* [TASK REQUIREMENTS] Line count for the string "Hmove" in the records below: report that figure and nothing else.

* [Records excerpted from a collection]
(** ** The desktop *)
(** a screen of 32-bit pixels for which the fixed addresses of the buffers and
    of the map do not overlap each other or the video memory *)
Record fits (v : vbe_mode_info) : Prop := {
  fit_size : 62 <= vbe_width v ∧ 28 <= vbe_height v;
  fit_back : 4 * (vbe_height v * vbe_width v) <= buf_win - buf_back;
  fit_pitch : vbe_width v * 4 <= vbe_pitch v;
  fit_vram : vbe_framebuffer v + vbe_height v * vbe_pitch v <= buf_back ∨ 0x3000000 + vbe_height v * vbe_width v <= vbe_framebuffer v
}.
(** the pointer at [(x, y)] over the window over the desktop *)
Record desktop (v : vbe_mode_info) (g : gui) (m : mem) (x y : Z) : Prop := {
  d_sheets : sht_back g = Some 0%nat ∧ sht_win g = Some 1%nat ∧ sht_mouse g = Some 2%nat;
  d_windows : Windows.windows (shtctl g) [0%nat; 1%nat; 2%nat] m;
  d_screen : vram (shtctl g) = vbe_framebuffer v ∧ map (shtctl g) = 0x3000000 ∧ xsize (shtctl g) = vbe_width v ∧ ysize (shtctl g) = vbe_height v ∧ pitch (shtctl g) = vbe_pitch v;
  d_back : sh (shtctl g) 0 = Sht buf_back (vbe_width v) (vbe_height v) 0 0 (-1) 0 SHEET_USE;
  d_win : sh (shtctl g) 1 = Sht buf_win 400 300 (Z.quot (vbe_width v - 400) 2) (Z.quot (vbe_height v - 300) 2) (-1) 1 SHEET_USE;
  d_mouse : sh (shtctl g) 2 = Sht buf_mouse 16 16 x y 99 2 SHEET_USE;
  d_cursor : ∀ bx by_, 0 <= bx < 16 → 0 <= by_ < 16 → ld32 m (buf_mouse + 4 * (by_ * 16 + bx)) = cursor_colour bx by_
}.
Section init.
Context (v : vbe_mode_info) (Hv : fits v).
Notation W := (vbe_width v).
Notation H := (vbe_height v).
(** the controller after the three sheets were set up and placed *)
Definition ctl0 : SHTCTL := shtctl_init (vbe_framebuffer v) W H (vbe_pitch v) Windows.ctl_instance.
Definition new_sheet (i : nat) (b w h inv : Z) (c : SHTCTL) : SHTCTL := sheet_setbuf i b w h inv (upd i (λ s, set_height (-1) (set_flags SHEET_USE s)) c).
Definition ctl1 : SHTCTL := new_sheet 0 buf_back W H (-1) ctl0.
Definition ctl2 : SHTCTL := new_sheet 1 buf_win 400 300 (-1) ctl1.
Definition ctl3 : SHTCTL := new_sheet 2 buf_mouse 16 16 99 ctl2.
Definition ctl4 : SHTCTL := upd 0 (set_pos 0 0) ctl3.
Definition ctl5 : SHTCTL := upd 1 (set_pos (Z.quot (W - 400) 2) (Z.quot (H - 300) 2)) ctl4.
Definition ctl6 : SHTCTL := upd 2 (set_pos (Z.quot W 2) (Z.quot H 2)) ctl5.
Lemma ctl6_sheets : sh ctl6 0 = Sht buf_back W H 0 0 (-1) (-1) SHEET_USE ∧
  sh ctl6 1 = Sht buf_win 400 300 (Z.quot (W - 400) 2) (Z.quot (H - 300) 2) (-1) (-1) SHEET_USE ∧
  sh ctl6 2 = Sht buf_mouse 16 16 (Z.quot W 2) (Z.quot H 2) 99 (-1) SHEET_USE.
Proof. split; [reflexivity|]. split; reflexivity. Qed.
(** writing a buffer is no change of the screen *)
Lemma write_buf c b w h m m' : same_screen ctl0 c → within b (4 * (h * w)) m m' → mem_bytes m → buf_back <= b → b + 4 * (h * w) <= 0x3000000 → Windows.client_write c [] m m'.
Proof.
  intros (E1 & E2 & E3 & E4 & E5) [Hw Hb] Hm H1 H2. split; [by apply Hb|]. split; [|by intros i x y ?%not_elem_of_nil].
  intros a Ha. apply Hw. destruct Hv as [[Hs1 Hs2] Hbk Hp Hvr]. unfold in_map, in_vram in Ha. rewrite E1, E2, E3, E4, E5 in Ha. cbn [map vram xsize ysize pitch ctl0 shtctl_init] in Ha. unfold buf_back in *. lia.
Qed.
Lemma ctl_laid : laid ctl0.
Proof.
  destruct Hv as [[Hs1 Hs2] Hbk Hp Hvr]. split; unfold in_map, in_vram; cbn [map vram xsize ysize pitch ctl0 shtctl_init]; [lia|lia|]. intros a Ha. unfold buf_back in *. nia.
Qed.
Lemma ctl_bufs c : same_screen ctl0 c → (∀ i : nat, (i < 3)%nat → buf (sh c i) = buf (sh ctl6 i) ∧ bxsize (sh c i) = bxsize (sh ctl6 i) ∧ bysize (sh c i) = bysize (sh ctl6 i)) →
  ∀ i : nat, (i < 3)%nat → buf_ok c (sh c i).
Proof.
  intros (E1 & E2 & E3 & E4 & E5) Hsh i Hi. destruct (Hsh i Hi) as (Eb & Ew & Eh). destruct Hv as [[Hs1 Hs2] Hbk Hp Hvr]. unfold buf_ok, in_map, in_vram.
  rewrite E1, E2, E3, E4, E5, Eb, Ew, Eh. cbn [map vram xsize ysize pitch ctl0 shtctl_init]. destruct ctl6_sheets as (S0 & S1 & S2). unfold buf_back, buf_win, buf_mouse in *.
  assert (0 <= H * W) by nia.
  destruct i as [|[|[|i]]]; [rewrite S0|rewrite S1|rewrite S2|lia]; cbn [buf bxsize bysize]; (split; [lia|split; [lia|intros a Ha; lia]]).
Qed.
Lemma slide_hidden c i x y l : sheets0 c !! i = Some (sh c i) → height (sh c i) = -1 → sheet_slide i x y c l = Ret (upd i (set_pos x y) c, l).
Proof. intros Hs Hh. unfold sheet_slide. by rewrite Hs, Hh. Qed.
Lemma init_windows m : mem_bytes m → Windows.windows ctl6 [] (draw_cursor (draw_console_window (draw_desktop W H m))).
Proof.
  intros Hm. pose proof Hv as [[Hs1 Hs2] Hbk Hp Hvr]. unfold buf_win, buf_back in Hbk.
  pose proof (desktop_within W H m Hs1 Hs2) as D1. pose proof (window_within (draw_desktop W H m)) as D2. pose proof (cursor_within (draw_console_window (draw_desktop W H m))) as D3.
  set (m1 := draw_desktop W H m) in *. set (m2 := draw_console_window m1) in *. set (m3 := draw_cursor m2) in *.
  assert (mem_bytes m1) as B1 by (by apply D1). assert (mem_bytes m2) as B2 by (by apply D2).
  assert (∀ c i b w h inv l, Windows.windows c [] l → sheet_alloc c = (Some i, upd i (λ s, set_height (-1) (set_flags SHEET_USE s)) c) → (i < 256)%nat → Windows.windows (new_sheet i b w h inv c) [] l) as Hnew.
  { intros c i b w h inv l Hw E Hi. apply Windows.W_setbuf; [by eapply Windows.W_alloc|done|by intros ?%not_elem_of_nil]. }
  assert (∀ c i x y l, Windows.windows c [] l → (i < 256)%nat → flags (sh c i) ≠ 0 → sheets0 c !! i = Some (sh c i) → height (sh c i) = -1 → Windows.windows (upd i (set_pos x y) c) [] l) as Hmove.
  { intros c i x y l Hw Hi Hf Hs Hh. eapply Windows.W_slide; [exact Hw|exact Hi|exact Hf|]. by apply slide_hidden. }
  assert (Windows.windows ctl3 [] m3) as H3.
  { apply Hnew; [|reflexivity|lia]. apply Hnew; [|reflexivity|lia]. apply Hnew; [|reflexivity|lia].
    eapply Windows.W_write; [|apply (write_buf ctl0 buf_mouse 16 16 m2 m3); [repeat split|exact D3|exact B2|vm_compute; discriminate|vm_compute; discriminate]].
    eapply Windows.W_write; [|apply (write_buf ctl0 buf_win 400 300 m1 m2); [repeat split|exact D2|exact B1|vm_compute; discriminate|vm_compute; discriminate]].
    eapply Windows.W_write; [|apply (write_buf ctl0 buf_back W H m m1); [repeat split|exact D1|exact Hm|lia|unfold buf_back; lia]].
    apply Windows.W_init; [apply ctl_laid|exact Hm]. }
  unfold ctl6, ctl5, ctl4. do 3 (apply Hmove; [|lia|discriminate|reflexivity|reflexivity]). exact H3.
Qed.
Lemma kept_same c c' m m' : same_screen c c' → kept c' m m' → kept c m m'.
Proof. intros (E1 & E2 & E3 & E4 & E5) Hk a Ha Hb. apply Hk; unfold in_map, in_vram in *; by rewrite ?E1, ?E2, ?E3, ?E4, ?E5. Qed.
(** showing a sheet on top of the others *)
Lemma show_top c zs m i : Windows.windows c zs m → (i < 256)%nat → i ∉ zs → flags (sh c i) ≠ 0 → buf_ok c (sh c i) →
  ∃ c' m', sheet_updown i (Z.of_nat (length zs)) c m = Ret (c', m') ∧ Windows.windows c' (zs ++ [i]) m' ∧ alike c c' ∧ kept c m m'.
Proof.
  intros Hw Hi Hn Hf Hb. pose proof (Windows.windows_fine _ _ _ Hw) as [Hr Hs]. assert (i ∈ zs → Z.of_nat (length zs) <= top c) as Hh by done.
  destruct (updown_spec c zs m i (Z.of_nat (length zs)) Hr Hs Hi Hf Hb Hh) as (c' & m' & E & Ha & _ & _ & Hk & _). exists c', m'. split; [done|]. split; [|done].
  pose proof (Windows.W_updown c zs m i (Z.of_nat (length zs)) c' m' Hw Hi Hf Hb Hh E) as Hw'. unfold reorder in Hw'. rewrite filter_absent in Hw' by done.
  rewrite (proj2 (Z.ltb_ge _ 0)), Nat2Z.id, take_ge, drop_ge in Hw' by lia. done.
Qed.
Lemma alike_sheet c c' i : alike c c' → flags (sh c i) ≠ 0 → buf_ok c (sh c i) → flags (sh c' i) ≠ 0 ∧ buf_ok c' (sh c' i).
Proof. intros Ha Hf Hb. split; [|by apply (alike_buf c)]. destruct Ha as (_ & _ & _ & Hsh). by rewrite Hsh. Qed.
Lemma show_three m : Windows.windows ctl6 [] m → ∃ c1 c2 c3 m1 m2 m3, sheet_updown 0 0 ctl6 m = Ret (c1, m1) ∧ sheet_updown 1 1 c1 m1 = Ret (c2, m2) ∧
  sheet_updown 2 2 c2 m2 = Ret (c3, m3) ∧ Windows.windows c3 [0%nat; 1%nat; 2%nat] m3 ∧ alike ctl6 c3 ∧ kept ctl6 m m3.
Proof.
  intros Hw. pose proof (ctl_bufs ctl6 ltac:(repeat split) ltac:(done)) as Hb. assert (∀ i : nat, (i < 3)%nat → flags (sh ctl6 i) ≠ 0) as Hf by (intros [|[|[|]]] ?; [discriminate..|lia]).
  destruct (show_top ctl6 [] m 0 Hw) as (c1 & m1 & E1 & W1 & A1 & K1); [lia|by intros ?%not_elem_of_nil|apply Hf; lia|apply Hb; lia|].
  destruct (alike_sheet ctl6 c1 1 A1 (Hf 1%nat ltac:(lia)) (Hb 1%nat ltac:(lia))) as [F1 B1].
  destruct (show_top c1 [0%nat] m1 1 W1) as (c2 & m2 & E2 & W2 & A2 & K2); [lia|by intros ?%list_elem_of_singleton|exact F1|exact B1|].
  pose proof (alike_trans _ _ _ A1 A2) as A12. destruct (alike_sheet ctl6 c2 2 A12 (Hf 2%nat ltac:(lia)) (Hb 2%nat ltac:(lia))) as [F2 B2].
  destruct (show_top c2 [0%nat; 1%nat] m2 2 W2) as (c3 & m3 & E3 & W3 & A3 & K3); [lia|rewrite elem_of_cons, list_elem_of_singleton; lia|exact F2|exact B2|].
  exists c1, c2, c3, m1, m2, m3. split; [exact E1|]. split; [exact E2|]. split; [exact E3|]. split; [exact W3|]. split; [by eapply alike_trans|].
  eapply kept_trans; [exact K1|]. apply (kept_same ctl6 c1); [apply A1|]. eapply kept_trans; [exact K2|]. apply (kept_same c1 c2); [apply A2|done].
Qed.
(** the cursor's bytes are neither in the map nor in the video memory *)
Lemma cursor_kept c m m' x y : same_screen ctl0 c → kept c m m' → 0 <= x < 16 → 0 <= y < 16 → ld32 m' (buf_mouse + 4 * (y * 16 + x)) = ld32 m (buf_mouse + 4 * (y * 16 + x)).
Proof.
  intros Hc Hk Hx Hy. unfold ld32. f_equal. apply mread_ext. intros a Ha. apply (kept_same _ _ _ _ Hc) in Hk. pose proof Hv as [[Hs1 Hs2] Hbk Hp Hvr].
  unfold buf_mouse, buf_back in *. assert (0 <= H * W) by nia. apply Hk; unfold in_map, in_vram; cbn [map vram xsize ysize pitch ctl0 shtctl_init]; lia.
Qed.
(** the calls of [gui_init] in a row *)
Lemma gui_init_calls g c w h k1 k2 k3 k4 k5 k6 k7 k8 k9 m m1 m2 m3 : screen_width g = w → screen_height g = h →
  alloc_with buf_back w h (-1) (shtctl_init (Graphics.graphics_get_lfb g) w h (Graphics.graphics_get_pitch g) c) = Ret (0%nat, k1) →
  alloc_with buf_win 400 300 (-1) k1 = Ret (1%nat, k2) → alloc_with buf_mouse 16 16 99 k2 = Ret (2%nat, k3) →
  (∀ l, sheet_slide 0 0 0 k3 l = Ret (k4, l)) → (∀ l, sheet_slide 1 (Z.quot (w - 400) 2) (Z.quot (h - 300) 2) k4 l = Ret (k5, l)) →
  (∀ l, sheet_slide 2 (Z.quot w 2) (Z.quot h 2) k5 l = Ret (k6, l)) →
  sheet_updown 0 0 k6 (draw_cursor (draw_console_window (draw_desktop w h m))) = Ret (k7, m1) → sheet_updown 1 1 k7 m1 = Ret (k8, m2) → sheet_updown 2 2 k8 m2 = Ret (k9, m3) →
  gui_init g c m = Ret (GuiSt k9 (Some 0%nat) (Some 1%nat) (Some 2%nat), m3).
Proof.
  intros Ew Eh A1 A2 A3 S1 S2 S3 U1 U2 U3. unfold gui_init. rewrite Ew, Eh. cbv zeta. rewrite A1. ostep. rewrite A2. ostep. rewrite A3. ostep.
  rewrite S1. ostep. rewrite S2. ostep. rewrite S3. ostep. rewrite U1. ostep. rewrite U2. ostep. rewrite U3. ostep. done.
Qed.
Lemma init_allocs : alloc_with buf_back W H (-1) (shtctl_init (Graphics.graphics_get_lfb (Graphics.graphics_init v)) W H (Graphics.graphics_get_pitch (Graphics.graphics_init v)) Windows.ctl_instance) = Ret (0%nat, ctl1) ∧
  alloc_with buf_win 400 300 (-1) ctl1 = Ret (1%nat, ctl2) ∧ alloc_with buf_mouse 16 16 99 ctl2 = Ret (2%nat, ctl3).
Proof. split; [reflexivity|]. split; reflexivity. Qed.
Lemma init_slides l : sheet_slide 0 0 0 ctl3 l = Ret (ctl4, l) ∧ sheet_slide 1 (Z.quot (W - 400) 2) (Z.quot (H - 300) 2) ctl4 l = Ret (ctl5, l) ∧
  sheet_slide 2 (Z.quot W 2) (Z.quot H 2) ctl5 l = Ret (ctl6, l).
Proof. split; [|split]; apply slide_hidden; reflexivity. Qed.
Lemma init_shown c3 m0 m3 : (∀ x y, 0 <= x < 16 → 0 <= y < 16 → ld32 m0 (buf_mouse + 4 * (y * 16 + x)) = cursor_colour x y) →
  Windows.windows c3 [0%nat; 1%nat; 2%nat] m3 → alike ctl6 c3 → kept ctl6 m0 m3 → desktop v (GuiSt c3 (Some 0%nat) (Some 1%nat) (Some 2%nat)) m3 (Z.quot W 2) (Z.quot H 2).
Proof.
  intros Hc W3 A3 K3. destruct (Windows.windows_fine _ _ _ W3) as [[_ Ho _ _] _]. pose proof (o_height _ _ Ho) as (H0 & H1 & H2 & _). pose proof A3 as (Hscr & _ & _ & Hsh).
  destruct ctl6_sheets as (S0 & S1 & S2). split; cbn [shtctl sht_back sht_win sht_mouse]; [done|done|exact Hscr| | | |].
  - by rewrite Hsh, H0, S0.
  - by rewrite Hsh, H1, S1.
  - by rewrite Hsh, H2, S2.
  - intros bx by_ Hx Hy. rewrite (cursor_kept ctl6 m0 m3); [by apply Hc|repeat split|exact K3|exact Hx|exact Hy].
Qed.
Lemma init_run m : mem_bytes m → ∃ g m', gui_init (Graphics.graphics_init v) Windows.ctl_instance m = Ret (g, m') ∧ desktop v g m' (Z.quot W 2) (Z.quot H 2).
Proof.
  intros Hm. pose proof (init_windows m Hm) as Hw. pose proof (cursor_drawn (draw_console_window (draw_desktop W H m))) as Hc.
  pose proof (λ c1 c2 c3, gui_init_calls (Graphics.graphics_init v) Windows.ctl_instance W H ctl1 ctl2 ctl3 ctl4 ctl5 ctl6 c1 c2 c3 m) as Hrun.
  generalize dependent (draw_cursor (draw_console_window (draw_desktop W H m))). intros m0 Hw Hc Hrun.
  destruct (show_three m0 Hw) as (c1 & c2 & c3 & m1 & m2 & m3 & E1 & E2 & E3 & W3 & A3 & K3).
  exists (GuiSt c3 (Some 0%nat) (Some 1%nat) (Some 2%nat)), m3. split; [|by apply (init_shown c3 m0 m3)].
  destruct init_allocs as (L1 & L2 & L3).
  apply (Hrun c1 c2 c3 m1 m2 m3 eq_refl eq_refl L1 L2 L3 (λ l, proj1 (init_slides l)) (λ l, proj1 (proj2 (init_slides l))) (λ l, proj2 (proj2 (init_slides l))) E1 E2 E3).
Qed.
(** ** The pointer *)
Definition clamp (n a : Z) : Z := Z.min (n - 1) (Z.max 0 a).
Lemma handle_mouse_spec g m x y dx dy btn : desktop v g m x y →
  ∃ g' m', gui_handle_mouse dx dy btn g m = Ret (g', m') ∧ desktop v g' m' (clamp W (x + dx)) (clamp H (y + dy)).
Proof.
  intros [(Eb & Ew & Em) Hw Hscr Hback Hwin Hmouse Hcur]. pose proof Hv as [[Hs1 Hs2] _ _ _]. destruct (Windows.windows_fine _ _ _ Hw) as [Hr Hs]. pose proof (r_order _ _ _ Hr) as Ho.
  unfold gui_handle_mouse. rewrite Em, (sh_lookup _ _ 2 Ho) by lia. rewrite Hmouse. cbn [vx0 vy0]. pose proof Hscr as (_ & _ & Ex & Ey & _). rewrite Ex, Ey.
  assert (∀ n a, 0 < n → (if n - 1 <? (if a <? 0 then 0 else a) then n - 1 else (if a <? 0 then 0 else a)) = clamp n a) as Hcl.
  { intros n a Hn. unfold clamp. destruct (Z.ltb_spec a 0), (Z.ltb_spec (n - 1) 0), (Z.ltb_spec (n - 1) a); lia. }
  rewrite !Hcl by lia. set (x' := clamp W (x + dx)). set (y' := clamp H (y + dy)).
  assert (flags (sh (shtctl g) 2) ≠ 0) as Hf by (by rewrite Hmouse).
  destruct (slide_spec (shtctl g) _ m 2 x' y' Hr Hs ltac:(lia) Hf) as (m' & E & _ & _ & Hk & _). rewrite E. ostep.
  eexists _, m'. split; [done|]. split; cbn [shtctl sht_back sht_win sht_mouse]; [done| |exact Hscr| | | |].
  - apply (Windows.W_slide (shtctl g) _ m 2 x' y'); [exact Hw|lia|exact Hf|exact E].
  - rewrite (slide_pool _ _ 2 x' y' Ho), decide_False by lia. done.
  - rewrite (slide_pool _ _ 2 x' y' Ho), decide_False by lia. done.
  - rewrite (slide_pool _ _ 2 x' y' Ho), decide_True by lia. by rewrite Hmouse.
  - intros bx by_ Hx Hy. rewrite (cursor_kept (shtctl g) m m'); [by apply Hcur|exact Hscr|exact Hk|exact Hx|exact Hy].
Qed.
(** the pointer is drawn over everything else *)
Lemma cursor_shown g m x y bx by_ : desktop v g m x y → 0 <= bx < 16 → 0 <= by_ < 16 → 0 <= x + bx < W → 0 <= y + by_ < H → cursor_colour bx by_ ≠ 99 →
  ld32 m (vbe_framebuffer v + (y + by_) * vbe_pitch v + (x + bx) * 4) = cursor_colour bx by_.
Proof.
  intros [_ Hw (E1 & E2 & E3 & E4 & E5) _ _ Hmouse Hcur] Hbx Hby Hx Hy Hne. destruct (Windows.windows_fine _ _ _ Hw) as [_ Hs].
  assert (colour m (sh (shtctl g) 2) (x + bx) (y + by_) = cursor_colour bx by_) as Ec.
  { rewrite Hmouse. unfold colour, pixel. cbn [vx0 vy0 buf bxsize]. rewrite <-Hcur by done. f_equal. lia. }
  destruct (Hs (x + bx) (y + by_) 2%nat) as [_ Hp].
  - unfold on_screen. by rewrite E3, E4.
  - cbn [top_at]. assert (seen m (sh (shtctl g) 2) (x + bx) (y + by_) = true) as ->; [|done]. unfold seen, opaque. rewrite Ec, Hmouse. unfold covers. cbn [vx0 vy0 bxsize bysize col_inv].
    rewrite !(proj2 (Z.leb_le _ _)), !(proj2 (Z.ltb_lt _ _)) by lia. change (u32 99) with 99. rewrite (proj2 (Z.eqb_neq _ 99)) by done. done.
  - rewrite <-Ec, <-Hp. unfold vram_at. by rewrite E1, E5.
Qed.
End init.
End Gui.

* [SOLVED PROBLEM] 2